“I’ve had pets all my life, and my activity with pets has been, ‘can you bring in a stool sample?’ That’s pretty much my activity with pets. I’ve had cats with cancer, and a dog that when he finally passed away, the vet said he was wall-to-wall tumors. This is both familiar and foreign because of the sophistication of what we’re sitting in the middle of,” said Letterman as he viewed images of a dog’s brain tumor on a large monitor in the hospital’s new radiation oncology suite with Dr. Keara Boss and Dr. Del Leary.

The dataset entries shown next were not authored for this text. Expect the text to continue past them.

(** * job-scraper: a shallow embedding of the scrapers, the registry and the
    command-line orchestrator, with the properties of the specification.

    Python values are modelled as follows.
    - [str] is a Rocq [string]: the bytes of the text in UTF-8, a lone
      surrogate (which [json.loads] can produce and UTF-8 proper cannot
      hold) by the three bytes the [surrogatepass] handler gives it.
      Substring search and the JSON and CSV escapes work on these bytes as
      they do on the code points; [str.strip] removes the white space of
      Unicode; [str.lower] is a parameter, as its tables are not part of
      the program.
    - [int] is [Z].
    - a naive [datetime] is a record of its seven fields.
    - [Optional[T]] is [option T]; a [dict] read with [.get] is a record of
      optional fields or a list of pairs in insertion order.
    - an exception that leaves a function is an [Outcome].
    - the clock, the network, the files and the two output streams are a
      [World] that answers and a [State] that is threaded through the
      program.

    The libraries the program calls are part of the model: [datetime],
    [os.path], [json], [csv] and [logging] as functions written after their
    behaviour, [str.lower], [dateutil], [re] and [tabulate] as parameters.
    The answers of the two boards are taken in the shape their
    documentation gives them: an object whose keys may be missing but hold
    values of the documented kind when present. *)

From stdpp Require Import gmap strings.
From Stdlib Require Import ZArith List String Ascii Bool Lia Permutation Sorted DecimalString.
From Equations Require Import Equations.
Import ListNotations.

Local Open Scope string_scope.
Local Open Scope Z_scope.

(** stdpp keeps [simpl] from unfolding the append of strings; the proofs
    below compute with it. *)
#[local] Arguments String.append !_ _ / : simpl nomatch.

(** ** Text *)

Module Str.

Definition is_upper (c : ascii) : bool :=
  let n := nat_of_ascii c in (65 <=? n)%nat && (n <=? 90)%nat.

Definition lower_char (c : ascii) : ascii :=
  if is_upper c then ascii_of_nat (nat_of_ascii c + 32) else c.

(** What [str.lower] does to a text of ASCII characters: the letters A to Z
    are folded, everything else is kept.  On other text [str.lower] follows
    the tables of Unicode; the program takes it as a parameter, and this
    function only gives its values on ASCII text and in the sample runs. *)
Fixpoint ascii_lower (s : string) : string :=
  match s with
  | EmptyString => EmptyString
  | String c s' => String (lower_char c) (ascii_lower s')
  end.

Definition is_ascii_char (c : ascii) : bool := (nat_of_ascii c <? 128)%nat.

Fixpoint is_ascii (s : string) : bool :=
  match s with
  | EmptyString => true
  | String c s' => is_ascii_char c && is_ascii s'
  end.

(** The ASCII characters [str.isspace] holds of: tab to carriage return,
    the four separators and the blank. *)
Definition is_space (c : ascii) : bool :=
  let n := nat_of_ascii c in
  ((9 <=? n)%nat && (n <=? 13)%nat) || ((28 <=? n)%nat && (n <=? 32)%nat).

(** The other characters [str.isspace] holds of, in their UTF-8 form:
    U+0085 and U+00A0 in two bytes; U+1680, U+2000 to U+200A, U+2028, U+2029,
    U+202F, U+205F and U+3000 in three. *)
Definition is_space2 (a b : ascii) : bool :=
  (nat_of_ascii a =? 194)%nat
  && ((nat_of_ascii b =? 133)%nat || (nat_of_ascii b =? 160)%nat).

Definition is_space3 (a b c : ascii) : bool :=
  let x := nat_of_ascii a in
  let y := nat_of_ascii b in
  let z := nat_of_ascii c in
  ((x =? 225) && (y =? 154) && (z =? 128))%nat
  || ((x =? 226) && (y =? 128)
      && (((128 <=? z) && (z <=? 138)) || (z =? 168) || (z =? 169) || (z =? 175)))%nat
  || ((x =? 226) && (y =? 129) && (z =? 159))%nat
  || ((x =? 227) && (y =? 128) && (z =? 128))%nat.

(** [str.lstrip()] *)
Fixpoint lstrip (s : string) : string :=
  match s with
  | String a s1 =>
      if is_space a then lstrip s1
      else
        match s1 with
        | String b s2 =>
            if is_space2 a b then lstrip s2
            else
              match s2 with
              | String c s3 => if is_space3 a b c then lstrip s3 else s
              | EmptyString => s
              end
        | EmptyString => s
        end
  | EmptyString => EmptyString
  end.

(** [str.rstrip()]: the text is cut where nothing but white space follows. *)
Fixpoint rstrip (s : string) : string :=
  match s with
  | EmptyString => EmptyString
  | String c s' =>
      match lstrip s with
      | EmptyString => EmptyString
      | String _ _ => String c (rstrip s')
      end
  end.

(** [str.strip()] *)
Definition strip (s : string) : string := rstrip (lstrip s).

Fixpoint startswith (p s : string) : bool :=
  match p, s with
  | EmptyString, _ => true
  | String a p', String b s' => Ascii.eqb a b && startswith p' s'
  | String _ _, EmptyString => false
  end.

(** [p in s]: [p] occurs in [s] as a contiguous run of characters. *)
Fixpoint contains (p s : string) : bool :=
  startswith p s ||
  match s with
  | EmptyString => false
  | String _ s' => contains p s'
  end.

“It’s interesting, once you start looking into something about which you know very little, you find out that there’s an enormous culture of fascinating, and in this case, great things being done that heretofore I didn’t know about. To use a word that is overused, it is overwhelming. The positivity of it, coming to me through the staff here, is a manifestation of the work that is being done.”
In the clinical trials room, Dr. Steve Dow welcomed Letterman by asking him how his blood pressure was. He answered with a chuckle, “Mine’s in the 140s, thank you. I take hundreds of medications.”
Dow and Dr. Kristen Weishaar explained how CSU’s research on cancer immunotherapies has led to a collaboration with pediatric oncologists at Children’s Hospital Colorado to study the blood-pressure drug losartan as a treatment for metastatic bone cancer in dogs and kids.
“The legacy of these animals who fall prey to cancer, and animals who are treated in a facility like this — who knows, it may be the key, the piece of the puzzle that completes the attack on cancer in humans. So that’s something to be hopeful about,” Letterman said.
“The trick is you take a lot more (losartan) than for blood pressure,” Dow said. “We will be moving from four-legged patients to two-legged patients in a human clinical trial this fall.”
“There are two things to take away from this,” Letterman mused. “There’s the selfish aspect, which is all of my pets have had to go to the vet. Some have not made it through alive, some have made it through alive. But this brightens the hope for what might have been a dire situation. That’s the personal side. But the larger side of this for society, is that it’s working in concert with human medical research. There’s a significant overlap in the chemistry and the treatment of both species. I think cancer is still the enemy we really have to vanquish.”